The reality is that medical care currently accounts for over 17% of the GDP in this country, and that the costs continue to go up faster than the rate of inflation. About half of those costs are currently born by the government. A significant part of government debt is due to medical care, just as a significant number of citizens who are facing economic hardship are doing so due to medical care costs. The reality is that "this bill" will do nothing to stop the runaway cost anyway. The reality is that no one is pushing "socialized medicine in the US anyway, and that few understand what that phrase even means. The reality is that we are facing a crisis, and are busily engaged in a bogus left wing vs right wing debate over nonsense and doing nothing to meet the coming challenge. The reality is that medical care in the past was primitive, but not very costly.
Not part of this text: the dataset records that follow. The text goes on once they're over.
Lemma download_video_path job_id jobs job type path filename :
  store_get job_id jobs = Some job ->
  dict_get "status" job = JStr "done" ->
  _get_result_path job "video" type = Ok (JStr path, filename) ->
  download_video isfile isfile_other jobs job_id type
  = serve isfile path filename "video/mp4" "Video not found".
Proof.
  intros Hj Hs Hp. unfold download_video, serve. rewrite Hj, Hs, Hp.
  cbn [is_str negb truthy os_path_isfile].
  change (String.eqb "done" "done") with true. cbn [negb].
  destruct (String.eqb path ""); [reflexivity|]. cbn [negb andb].
  now destruct (isfile path).
Qed.

Lemma download_raises job_id jobs job type e e' :
  store_get job_id jobs = Some job ->
  dict_get "status" job = JStr "done" ->
  _get_result_path job "csv" type = Raise e ->
  _get_result_path job "video" type = Raise e' ->
  download_csv isfile isfile_other jobs job_id type = Raise e
  /\ download_video isfile isfile_other jobs job_id type = Raise e'.
Proof.
  intros Hj Hs Hc Hv. unfold download_csv, download_video.
  now rewrite Hj, Hs, Hc, Hv.
Qed.

Lemma download_not_done job_id jobs job type :
  store_get job_id jobs = Some job ->
  is_str "done" (dict_get "status" job) = false ->
  download_csv isfile isfile_other jobs job_id type
  = Raise (HTTPException 404 "Job not ready or not found")
  /\ download_video isfile isfile_other jobs job_id type
     = Raise (HTTPException 404 "Job not ready or not found").
Proof.
  intros Hj Hs. unfold download_csv, download_video. now rewrite Hj, Hs.
Qed.
Definition low6 (b : byte) : N := N.land (bval b) 63.

(** One step of CPython's UTF-8 decoder ([Objects/stringlib/codecs.h],
    [utf8_decode] with the [replace] error handler): the lead byte [b1]
    and what follows it give one code point and the number of bytes
    consumed after [b1].  An ill-formed sequence is replaced by one
    U+FFFD covering its maximal valid prefix, also when the data ends
    inside the sequence. *)
Definition dec1 (b1 : byte) (rest : pybytes) : N * nat :=
  let v1 := bval b1 in
  if (v1 <? 128)%N then (v1, 0)
  else if (v1 <? 194)%N then (REPLACEMENT_CHAR, 0)
  else if (v1 <? 224)%N then
    match rest with
    | b2 :: _ =>
        if is_cont b2
        then (N.lor (N.shiftl (N.land v1 31) 6) (low6 b2), 1)
        else (REPLACEMENT_CHAR, 0)
    | [] => (REPLACEMENT_CHAR, 0)
    end
  else if (v1 <? 240)%N then
    match rest with
    | b2 :: r2 =>
        if second_ok3 v1 b2 then
          match r2 with
          | b3 :: _ =>
              if is_cont b3
              then (N.lor (N.shiftl (N.land v1 15) 12)
                     (N.lor (N.shiftl (low6 b2) 6) (low6 b3)), 2)
              else (REPLACEMENT_CHAR, 1)
          | [] => (REPLACEMENT_CHAR, 1)
          end
        else (REPLACEMENT_CHAR, 0)
    | [] => (REPLACEMENT_CHAR, 0)
    end
  else if (v1 <? 245)%N then
    match rest with
    | b2 :: r2 =>
        if second_ok4 v1 b2 then
          match r2 with
          | b3 :: r3 =>
              if is_cont b3 then
                match r3 with
                | b4 :: _ =>
                    if is_cont b4
                    then (N.lor (N.shiftl (N.land v1 7) 18)
                           (N.lor (N.shiftl (low6 b2) 12)
                             (N.lor (N.shiftl (low6 b3) 6) (low6 b4))), 3)
                    else (REPLACEMENT_CHAR, 2)
                | [] => (REPLACEMENT_CHAR, 2)
                end
              else (REPLACEMENT_CHAR, 1)
          | [] => (REPLACEMENT_CHAR, 1)
          end
        else (REPLACEMENT_CHAR, 0)
    | [] => (REPLACEMENT_CHAR, 0)
    end
  else (REPLACEMENT_CHAR, 0).
(** X6: while the widget is collapsed no event reaches the tracker or an
    option: the active id stays, nothing is selected, no default is
    prevented, and pointer events on options do nothing at all.  The key
    handler does not look at the tracker object then. *)
Theorem collapsed_widget_leaves_the_tracker_alone :
  forall env props autoId cur l (ev : Event) (ad1 ad2 : @ActiveDescendant V) e,
    let closed := {| st_expanded := false; activeId := cur; log := l |} in
    step toString env props autoId closed ev
    = {| st_expanded := spec_machine (default true (autoExpand props)) false ev;
         activeId := cur;
         log := l ++ collapsed_calls props ev |}
    /\ Forall (fun eff => touches_selection eff = false)
         (collapsed_calls props ev)
    /\ (forall e', ~ In (PreventDefault e') (collapsed_calls props ev))
    /\ (forall i, step toString env props autoId closed (MouseDown i) = closed
                  /\ step toString env props autoId closed (Click i) = closed)
    /\ trackActiveDescendant false ad1 e = trackActiveDescendant false ad2 e.
Proof.
  intros env props autoId cur l ev ad1 ad2 e closed. subst closed.
  split; [apply step_collapsed|].
  split; [apply collapsed_calls_spare_the_selection|].
  split; [apply collapsed_calls_prevent_nothing|].
  split; [|reflexivity].
  intros i. rewrite !step_collapsed. cbn. now rewrite app_nil_r.
Qed.

(** X7: while expanded, a key other than ArrowDown, ArrowUp, Escape and
    Enter is left to the input: the key handler does nothing for it with
    any tracker object, and on the mounted widget only the host's
    [onKeyDown] is called. *)
Theorem other_keys_are_left_to_the_input :
  forall env props autoId (ad : @ActiveDescendant V) e cur l,
    key e <> "ArrowDown" -> key e <> "ArrowUp" ->
    key e <> "Escape" -> key e <> "Enter" ->
    trackActiveDescendant true ad e = mret tt
    /\ step toString env props autoId
         {| st_expanded := true; activeId := cur; log := l |} (KeyDown e)
       = {| st_expanded := true; activeId := cur;
            log := l ++ host_calls (onKeyDown props) (HostOnKeyDown e) |}.
Proof.
  intros env props autoId ad e cur l Hdown Hup Hesc Henter.
  assert (forall ad' : @ActiveDescendant V,
            trackActiveDescendant true ad' e = mret tt) as Htrack.
  { intros ad'. unfold trackActiveDescendant.
    change KeyCode.DOWN with "ArrowDown". change KeyCode.UP with "ArrowUp".
    change KeyCode.ESC with "Escape". change KeyCode.ENTER with "Enter".
    destruct (String.eqb_spec (key e) "ArrowDown"); [contradiction|].
    destruct (String.eqb_spec (key e) "ArrowUp"); [contradiction|].
    destruct (String.eqb_spec (key e) "Escape"); [contradiction|].
    now destruct (String.eqb_spec (key e) "Enter"). }
  split; [apply Htrack|].
  unfold step. rewrite dispatch_keydown. unfold onKeyDownHandler.
  cbn [st_expanded]. rewrite Htrack.
  erewrite bind_returned; [|reflexivity].
  now rewrite optional_call_world.
Qed.

(** X8: a step prevents the default of an event exactly when the widget is
    expanded and the event is an ArrowDown or ArrowUp keystroke, and then
    of that very event; no other key, no pointer event, no focus change
    and nothing that happens while collapsed prevents a default. *)
Theorem default_is_prevented_only_for_arrows_while_expanded :
  forall env props autoId w (ev : Event) e',
    In (PreventDefault e') (log (step toString env props autoId w ev))
    <-> In (PreventDefault e') (log w)
        \/ (ev = KeyDown e' /\ st_expanded w = true
            /\ (key e' = "ArrowDown" \/ key e' = "ArrowUp")).
Proof.
  intros env props autoId [x cur l] ev e'. cbn [log st_expanded].
  destruct x.
  - destruct ev as [| |e|i|i|i].
    + rewrite step_focus. cbn [log activeId]. rewrite in_app_iff.
      split; [intros [H|[[=]|H]]; auto; now apply host_calls_in in H|].
      intros [H|[[=] _]]. now left.
    + rewrite step_blur. cbn [log activeId]. rewrite in_app_iff.
      split; [intros [H|[[=]|H]]; auto; now apply host_calls_in in H|].
      intros [H|[[=] _]]. now left.
    + rewrite (proj2 (step_keydown_expanded env props autoId cur l e)).
      rewrite !in_app_iff, prevent_in_key_calls. split.
      * intros [H|[[-> H]|H]]; auto. now apply host_calls_in in H.
      * intros [H|([= ->] & _ & H)]; auto.
    + rewrite (step_option_event _ _ _ _ _ i) by now left.
      destruct (target _ _ i); cbn [log]; rewrite ?in_app_iff.
      * split; [intros [H|H]; auto; now apply selection_calls_in in H|].
        intros [H|[[=] _]]. now left.
      * split; [auto|]. now intros [H|[[=] _]].
    + rewrite step_mouseup. cbn [log]. split; [auto|]. now intros [H|[[=] _]].
    + rewrite (step_option_event _ _ _ _ _ i) by now right.
      destruct (target _ _ i); cbn [log]; rewrite ?in_app_iff.
      * split; [intros [H|H]; auto; now apply selection_calls_in in H|].
        intros [H|[[=] _]]. now left.
      * split; [auto|]. now intros [H|[[=] _]].
  - rewrite step_collapsed. cbn [log]. rewrite in_app_iff. split.
    + intros [H|H]; auto. now apply collapsed_calls_prevent_nothing in H.
    + intros [H|(_ & [=] & _)]. now left.
Qed.

(** X9: in every state and for every key the host's [onKeyDown] is called
    after the widget has handled the keystroke, with the same event, once
    when it was supplied and not at all otherwise. *)
Theorem host_key_callback_comes_last :
  forall env props autoId w e,
  exists handled,
    log (step toString env props autoId w (KeyDown e))
    = log w ++ handled ++ host_calls (onKeyDown props) (HostOnKeyDown e)
    /\ forall e', ~ In (HostOnKeyDown e') handled.
Proof.
  intros env props autoId [x cur l] e. cbn [log]. destruct x.
  - exists (expanded_key_calls props cur e). split.
    + apply (step_keydown_expanded env props autoId cur l e).
    + intros e'. apply key_calls_spare_the_host_key.
  - rewrite step_collapsed. cbn [log collapsed_calls].
    eexists. split; [reflexivity|].
    intros e'. destruct (_ && _); [intros [[=]|[]]|intros []].
Qed.

(** X10: with auto-expand disabled, the listbox stays closed through any
    sequence of events that has no Alt+Enter in it: the widget ends
    collapsed with the active id it began with, and all that happened are
    the host's focus, blur and key callbacks and collapses. *)
Theorem closed_until_alt_enter :
  forall env props autoId (evs : list Event) cur l,
    autoExpand props = Some false ->
    Forall (fun ev => is_alt_enter ev = false) evs ->
    exists calls,
      run toString env props autoId evs
        {| st_expanded := false; activeId := cur; log := l |}
      = {| st_expanded := false; activeId := cur; log := l ++ calls |}
      /\ Forall (fun eff => quiet eff = true) calls.
Proof.
  intros env props autoId evs cur l Hauto.
  revert l. induction evs as [|ev evs IH]; intros l Hevs.
  - exists []. split; [now rewrite app_nil_r|constructor].
  - apply Forall_cons_iff in Hevs as [Hev Hevs].
    cbn [run fold_left]. rewrite step_collapsed, Hauto.
    assert (spec_machine (default true (Some false)) false ev = false) as ->.
    { destruct ev as [| |e|i|i|i]; try reflexivity. exact Hev. }
    destruct (IH (l ++ collapsed_calls props ev) Hevs) as (calls & Hrun & Hq).
    exists (collapsed_calls props ev ++ calls). split.
    + unfold run in Hrun. rewrite Hrun. now rewrite <- app_assoc.
    + apply Forall_app. split; [|exact Hq].
      destruct ev as [| |e|i|i|i]; cbn [collapsed_calls]; rewrite ?Hauto.
      * constructor; [reflexivity|].
        now destruct (onFocus props); repeat constructor.
      * constructor; [reflexivity|].
        now destruct (onBlur props); repeat constructor.
      * cbn in Hev. rewrite Hev. cbn.
        now destruct (onKeyDown props); repeat constructor.
      * constructor.
      * constructor.
      * constructor.
Qed.

(** *** Ids *)

Lemma append_length (s t : string) :
  String.length (s +:+ t) = String.length s + String.length t.
Proof. induction s as [|a s IH]; simpl; [reflexivity|]. now f_equal. Qed.

(** A common suffix can be dropped. *)
Lemma append_cancel_suffix (s1 s2 t : string) :
  s1 +:+ t = s2 +:+ t -> s1 = s2.
Proof.
  revert s2. induction s1 as [|a s1 IH]; intros [|b s2] H.
  - reflexivity.
  - apply (f_equal String.length) in H.
    rewrite !append_length in H. simpl in H. lia.
  - apply (f_equal String.length) in H.
    rewrite !append_length in H. simpl in H. lia.
  - change (String a (s1 +:+ t) = String b (s2 +:+ t)) in H.
    injection H as -> H. f_equal. now apply IH.
Qed.

(** X11: the id of the listbox is the id of the input followed by
    [-listbox], so two widgets have the same listbox id only when their
    inputs have the same id; the id of the input is the [id] prop when
    that is a non-empty string and the generated id otherwise. *)
Theorem listbox_ids_follow_input_ids :
  forall props1 props2 (autoId1 autoId2 : string),
    (listboxId_of props1 autoId1 = listboxId_of props2 autoId2
     <-> comboboxId_of props1 autoId1 = comboboxId_of props2 autoId2)
    /\ (forall env dom w,
          (fun r => attr (div_input r) "id")
            <$> result_of
                  (AutocompleteComponent toString env props1 autoId1 dom w)
          = Some (Some (PStr (match ac_id props1 with
                              | Some s => if String.eqb s "" then autoId1 else s
                              | None => autoId1
                              end)))).
Proof.
  intros props1 props2 autoId1 autoId2. split.
  - unfold listboxId_of. split; [apply append_cancel_suffix|now intros ->].
  - intros env dom w. rewrite component_tree.
    cbn [result_of fmap option_fmap option_map div_input]. unfold attr.
    rewrite lookup_set_props. cbn. unfold comboboxId_of, Js.or_string.
    destruct (ac_id props1) as [s|]; [|reflexivity].
    unfold Js.string_truthy. now destruct (String.eqb s "").
Qed.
Today, modern medicine can work miracles, but at a price.
But, those who see disagreement as mental illness tend to be blind to reality.
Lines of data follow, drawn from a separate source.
(** C3, amended.  The resolver always returns a result, whatever the
    credential, whatever the exchange with the routing service, and for
    any two strings as codes.  Its distance and duration are not negative
    whenever the result is the fallback's, or the figures of the route
    the service reports are not negative. *)
Theorem resolver_never_fails
        (key : option string) (float_str : R -> string)
        (requests_get : string -> list (string * string) -> HttpOutcome)
        (origin_zip dest_zip : string) :
  exists r,
    get_mapbox_distance key float_str requests_get origin_zip dest_zip = Ok r /\
    (get_mapbox_distance key float_str requests_get origin_zip dest_zip
     = fallback_distance_calculation origin_zip dest_zip ->
     0 <= dr_distance_miles r /\ 0 <= dr_duration_hours r) /\
    ((forall url params, service_contract (requests_get url params)) ->
     0 <= dr_distance_miles r /\ 0 <= dr_duration_hours r).
Proof.
  destruct (resolve_cases key float_str requests_get origin_zip dest_zip)
    as [Hfall | Hlive].
  - destruct (fallback_returns origin_zip dest_zip) as (r & Hr & Hd & Ht & _).
    exists r. rewrite Hfall. auto.
  - destruct Hlive as (url & params & r & rs & meters & seconds & g
                       & _ & _ & _ & Hhttp & Hd & Ht & _ & Hres).
    eexists. split; [exact Hres | ]. split.
    + intros Hfall. rewrite Hres in Hfall.
      destruct (fallback_returns origin_zip dest_zip)
        as (r' & Hr' & Hd' & Ht' & _).
      rewrite Hr' in Hfall. injection Hfall as <-. auto.
    + intros Hcontract.
      pose proof (Hcontract url params) as Hc.
      rewrite Hhttp in Hc. simpl in Hc. destruct Hc as [Hm Hs].
      pose proof (Hm _ Hd). pose proof (Hs _ Ht).
      simpl. split; lra.
Qed.

Lemma resolver_never_fails_witness :
  (exists r,
      get_mapbox_distance (Some "pk.sample") float_str_constant
        (service_route 3243000 104400) "90021" "60601" = Ok r /\
      0 <= dr_distance_miles r /\ 0 <= dr_duration_hours r) /\
  (exists r,
      get_mapbox_distance (Some "pk.sample") float_str_constant
        service_down "90021" "00000" = Ok r /\
      0 <= dr_distance_miles r /\ 0 <= dr_duration_hours r).
Proof.
  split.
  - destruct (resolver_never_fails (Some "pk.sample") float_str_constant
                (service_route 3243000 104400) "90021" "60601")
      as (r & Hr & _ & Hlive).
    exists r. split; [exact Hr | ]. apply Hlive.
    intros url params. simpl. split; intros x [= <-]; lra.
  - destruct (resolver_never_fails (Some "pk.sample") float_str_constant
                service_down "90021" "00000")
      as (r & Hr & Hfall & _).
    exists r. split; [exact Hr | ]. apply Hfall. reflexivity.
Defined.

(** C4, as stated, fails when a code is absent from the table: the result
    is the placeholder, whose duration is not its distance over 60. *)
Lemma absent_code_fallback_is_not_haversine :
  exists r,
    get_mapbox_distance None float_str_constant service_down "00000" "60601"
    = Ok r /\
    dr_duration_hours r <> dr_distance_miles r / 60.
Proof.
  exists (mkDistanceResult 1000.0 16.0 None).
  split; [reflexivity | ]. simpl. lra.
Qed.

(** C4, amended.  When both codes are in the table and the live service
    cannot be used, the resolver returns the great-circle distance of the
    haversine formula on a sphere of radius 3959 miles, with the duration
    that distance over 60; when a code is absent it returns the
    placeholder of 1000 miles and 16 hours. *)
Theorem fallback_is_haversine_for_known_codes
        (key : option string) (float_str : R -> string)
        (requests_get : string -> list (string * string) -> HttpOutcome)
        (origin_zip dest_zip : string) :
  (forall loc1 loc2,
      zip_get origin_zip = Some loc1 -> zip_get dest_zip = Some loc2 ->
      (forall url params, service_unusable key (requests_get url params)) ->
      let miles :=
        great_circle 3959 (lat loc1) (lon loc1) (lat loc2) (lon loc2) in
      get_mapbox_distance key float_str requests_get origin_zip dest_zip
      = Ok (mkDistanceResult miles (miles / 60) None)) /\
  (zip_in_db origin_zip = false \/ zip_in_db dest_zip = false ->
   get_mapbox_distance key float_str requests_get origin_zip dest_zip
   = Ok (mkDistanceResult 1000.0 16.0 None)).
Proof.
  split.
  - intros loc1 loc2 H1 H2 Hun miles.
    rewrite (resolve_unusable key float_str requests_get _ _ Hun).
    apply fallback_known; assumption.
  - intros Habsent.
    rewrite <- (fallback_unknown _ _ Habsent).
    unfold get_mapbox_distance.
    destruct (api_key_set key); cbn [negb]; [ | reflexivity].
    destruct Habsent as [H | H]; rewrite H; cbn [negb orb]; [reflexivity | ].
    rewrite orb_true_r. reflexivity.
Qed.

Lemma fallback_is_haversine_for_known_codes_witness :
  get_mapbox_distance (Some "pk.sample") float_str_constant service_down
    "90021" "60601"
  = Ok (mkDistanceResult
          (great_circle 3959 34.0407 (-118.2468) 41.8781 (-87.6298))
          (great_circle 3959 34.0407 (-118.2468) 41.8781 (-87.6298) / 60)
          None) /\
  get_mapbox_distance (Some "pk.sample") float_str_constant service_down
    "90021" "00000"
  = Ok (mkDistanceResult 1000.0 16.0 None).
Proof.
  destruct (fallback_is_haversine_for_known_codes (Some "pk.sample")
              float_str_constant service_down "90021" "60601") as [Hknown _].
  destruct (fallback_is_haversine_for_known_codes (Some "pk.sample")
              float_str_constant service_down "90021" "00000") as [_ Habsent].
  split.
  - apply (Hknown (mkLocation "Los Angeles" "CA" 34.0407 (-118.2468))
                  (mkLocation "Chicago" "IL" 41.8781 (-87.6298))
                  eq_refl eq_refl).
    intros url params. apply Unusable_network. reflexivity.
  - apply Habsent. right. reflexivity.
Defined.

(** C5. With no credential configured and a code absent from the table,
    the resolver returns exactly 1000 miles and 16 hours. *)
Theorem unknown_route_placeholder
        (key : option string) (float_str : R -> string)
        (requests_get : string -> list (string * string) -> HttpOutcome)
        (origin_zip dest_zip : string) :
  api_key_set key = false ->
  zip_in_db origin_zip = false \/ zip_in_db dest_zip = false ->
  exists r,
    get_mapbox_distance key float_str requests_get origin_zip dest_zip = Ok r /\
    dr_distance_miles r = 1000.0 /\ dr_duration_hours r = 16.0.
Proof.
  intros Hkey Habsent.
  unfold get_mapbox_distance. rewrite Hkey. cbn [negb].
  rewrite (fallback_unknown _ _ Habsent).
  eexists. split; [reflexivity | ]. split; reflexivity.
Qed.

Lemma unknown_route_placeholder_witness :
  exists r,
    get_mapbox_distance None float_str_constant service_down "00000" "99999"
    = Ok r /\
    dr_distance_miles r = 1000.0 /\ dr_duration_hours r = 16.0.
Proof.
  apply (unknown_route_placeholder None float_str_constant service_down
           "00000" "99999").
  - reflexivity.
  - left. reflexivity.
Defined.

(** C9. For two codes of the table the fallback returns, in either
    direction, the same distance: the great-circle distance between the
    two places. *)
Theorem haversine_fallback_symmetric (zip_a zip_b : string) :
  zip_in_db zip_a = true -> zip_in_db zip_b = true ->
  exists r_ab r_ba,
    fallback_distance_calculation zip_a zip_b = Ok r_ab /\
    fallback_distance_calculation zip_b zip_a = Ok r_ba /\
    dr_distance_miles r_ab = dr_distance_miles r_ba.
Proof.
  intros Ha Hb.
  destruct (zip_get_of_in _ Ha) as [la Hla].
  destruct (zip_get_of_in _ Hb) as [lb Hlb].
  rewrite (fallback_known _ _ _ _ Hla Hlb), (fallback_known _ _ _ _ Hlb Hla).
  do 2 eexists. split; [reflexivity | ]. split; [reflexivity | ].
  simpl. apply great_circle_sym.
Qed.

Lemma haversine_fallback_symmetric_witness :
  exists r_ab r_ba,
    fallback_distance_calculation "90021" "60601" = Ok r_ab /\
    fallback_distance_calculation "60601" "90021" = Ok r_ba /\
    dr_distance_miles r_ab = dr_distance_miles r_ba.
Proof.
  apply (haversine_fallback_symmetric "90021" "60601"); reflexivity.
Defined.

(** * The route map *)

(** C10. A quote carries a map URL exactly when the credential is set and
    both codes are in the table, and every such URL ends with the
    credential itself as the value of its [access_token] parameter. *)
Theorem map_url_discloses_token
        (key : option string) (float_str : R -> string)
        (requests_get : string -> list (string * string) -> HttpOutcome)
        (now valid : string) (request : QuoteRequest) (q : QuoteResponse) :
  calculate_quote key float_str requests_get now valid request = Ok q ->
  (route_map_url q <> None <->
   api_key_set key = true /\
   zip_in_db (origin_zip request) = true /\
   zip_in_db (destination_zip request) = true) /\
  (forall url,
      route_map_url q = Some url ->
      exists token,
        key = Some token /\ token <> "" /\
        ends_with ("?access_token=" ++ token) url).
Proof.
  intros Hq.
  destruct (calculate_quote_resolved _ _ _ _ _ _ _ Hq) as [rd Hrd].
  destruct (calculate_quote_fields key float_str requests_get now valid
              request rd Hrd) as (q' & Hq' & _ & _ & _ & _ & Hurl).
  rewrite Hq in Hq'. injection Hq' as <-.
  rewrite Hurl. split.
  - apply map_url_produced.
  - intros url H. apply (map_url_suffix _ _ _ _ _ _ H).
Qed.

Lemma map_url_discloses_token_witness :
  exists q url,
    calculate_quote (Some "pk.sample") float_str_constant service_down
      "20240115-093000" "2024-01-22T09:30:00" sample_request = Ok q /\
    route_map_url q = Some url /\
    ends_with "?access_token=pk.sample" url.
Proof.
  destruct (fallback_returns "90021" "60601") as (rd & Hrd & _).
  rewrite <- (resolve_unusable (Some "pk.sample") float_str_constant
                service_down "90021" "60601") in Hrd
    by (intros url params; apply Unusable_network; reflexivity).
  destruct (calculate_quote_fields (Some "pk.sample") float_str_constant
              service_down "20240115-093000" "2024-01-22T09:30:00"
              sample_request rd Hrd) as (q & Hq & _).
  destruct (map_url_discloses_token (Some "pk.sample") float_str_constant
              service_down "20240115-093000" "2024-01-22T09:30:00"
              sample_request q Hq) as [Hproduced Hsuffix].
  exists q.
  destruct (route_map_url q) as [url | ] eqn:Hurl.
  - exists url. split; [exact Hq | ]. split; [reflexivity | ].
    destruct (Hsuffix url eq_refl) as (token & Hkey & _ & Hends).
    injection Hkey as <-. exact Hends.
  - exfalso. apply Hproduced; [ | reflexivity].
    repeat split; reflexivity.
Defined.

(** * Worked examples *)

(** The keys of the table are distinct, so looking a code up in the list
    finds the entry the dictionary holds. *)
Lemma zip_keys_distinct : NoDup (map fst ZIP_DATABASE).
Proof.
  simpl. repeat (constructor; [simpl; intuition discriminate | ]).
  constructor.
Qed.

Lemma math_ceil_unique (x : R) (n : Z) :
  IZR n - 1 < x <= IZR n -> math_ceil x = n.
Proof.
  intros [Hlo Hhi].
  destruct (math_ceil_spec x) as [Clo Chi].
  assert (H1 : IZR n - 1 < IZR (math_ceil x)) by lra.
  assert (H2 : IZR (math_ceil x) - 1 < IZR n) by lra.
  rewrite <- minus_IZR in H1, H2.
  apply lt_IZR in H1, H2. lia.
Qed.

Example normalize_mixed_case :
  normalize_service "Climate Control" = "climate_control".
Proof. reflexivity. Qed.

Example liftgate_match_is_case_sensitive :
  p_liftgate_fee
    (price (mkQuoteRequest "90021" "60601" 800 2 (mkDimensions 48 40 36)
                           ["Liftgate"] "2024-01-15" "electronics")
           1745 29) = 0.0.
Proof. reflexivity. Qed.

Example placeholder_route_price :
  let p := price unknown_route_request 1000.0 16.0 in
  p_base_rate p = 2400 /\ p_fuel_surcharge p = 360 /\ p_insurance p = 1000 /\
  p_total_cost p = 3760 /\ p_transit_days p = 2%Z /\
  p_equipment_type p = "dry_van".
Proof.
  simpl. unfold py_max.
  destruct (Rlt_dec _ _) as [H | H]; [exfalso; lra | ].
  replace (math_ceil (16.0 / 8)) with 2%Z
    by (symmetry; apply math_ceil_unique; simpl; lra).
  destruct (Rlt_dec _ _) as [Hw | Hw]; [exfalso; lra | ].
  repeat split; lra.
Qed.

Example short_haul_pays_the_minimum :
  p_base_rate (price sample_request 10 0.2) = 500.
Proof.
  simpl. unfold py_max.
  destruct (Rlt_dec _ _) as [H | H]; lra.
Qed.

Example map_url_digits :
  str_of_Z 8 ++ "/" ++ str_of_Z 600 ++ "x" ++ str_of_Z 400 = "8/600x400".
Proof. reflexivity. Qed.

(** * Further properties of the quote service *)

(** ** Helpers *)

Lemma Int_part_monotone (x y : R) : x <= y -> (Int_part x <= Int_part y)%Z.
Proof.
  intros H.
  destruct (Int_part_bounds x) as [Hx _].
  destruct (Int_part_bounds y) as [_ Hy].
  assert (Hlt : IZR (Int_part x) < IZR (Int_part y + 1)).
  { rewrite plus_IZR. lra. }
  apply lt_IZR in Hlt. lia.
Qed.

Lemma round_half_even_range (y : R) :
  (Int_part y <= round_half_even y <= Int_part y + 1)%Z.
Proof.
  unfold round_half_even.
  destruct (Rlt_dec _ _); [lia | ].
  destruct (Rlt_dec _ _); [lia | ].
  destruct (Z.even _); lia.
Qed.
Not at all, however, I do see ignorance as a mental illness. Nto sure if it can be cured.
To the topic at hand, and I see one has not come up with any Aaron Burr quotes surprise, surprise, the left might consider these before suggesting that the Founders agreed with them:
With respect to the two words ‘general welfare,' I have always regarded them as qualified by the detail of powers connected with them. To take them in a literal and unlimited sense would be a metamorphosis of the Constitution into a character which there is a host of proofs was not contemplated by its creators." – James Madison in letter to James Robertson
"[Congressional jurisdiction of power] is limited to certain enumerated objects, which concern all the members of the republic, but which are not to be attained by the separate provisions of any." - James Madison, Federalist 14
"The powers delegated by the proposed Constitution to the federal government are few and defined . . . to be exercised principally on external objects, as war, peace, negotiation, and foreign commerce." - James Madison, Federalist 45
"If Congress can do whatever in their discretion can be done by money, and will promote the General Welfare, the Government is no longer a limited one, possessing enumerated powers, but an indefinite one, subject to particular exceptions." - James Madison, 1792
“The Constitution allows only the means which are ‘necessary,’ not those which are merely ‘convenient,’ for effecting the enumerated powers. If such a latitude of construction be allowed to this phrase as to give any non-enumerated power, it will go to every one, for there is not one which ingenuity may not torture into a convenience in some instance or other, to some one of so long a list of enumerated powers. It would swallow up all the delegated powers, and reduce the whole to one power, as before observed" - Thomas Jefferson, 1791
"Congress has not unlimited powers to provide for the general welfare, but only those specifically enumerated." - Thomas Jefferson, 1798
As with anything else the government has gotten involved in, the costs will naturally rise whether it be for welfare, education, healthcare, or whatever. The desire of others to garner this "free money" for themselves is too much of a temptation for the ever weakening nature of man.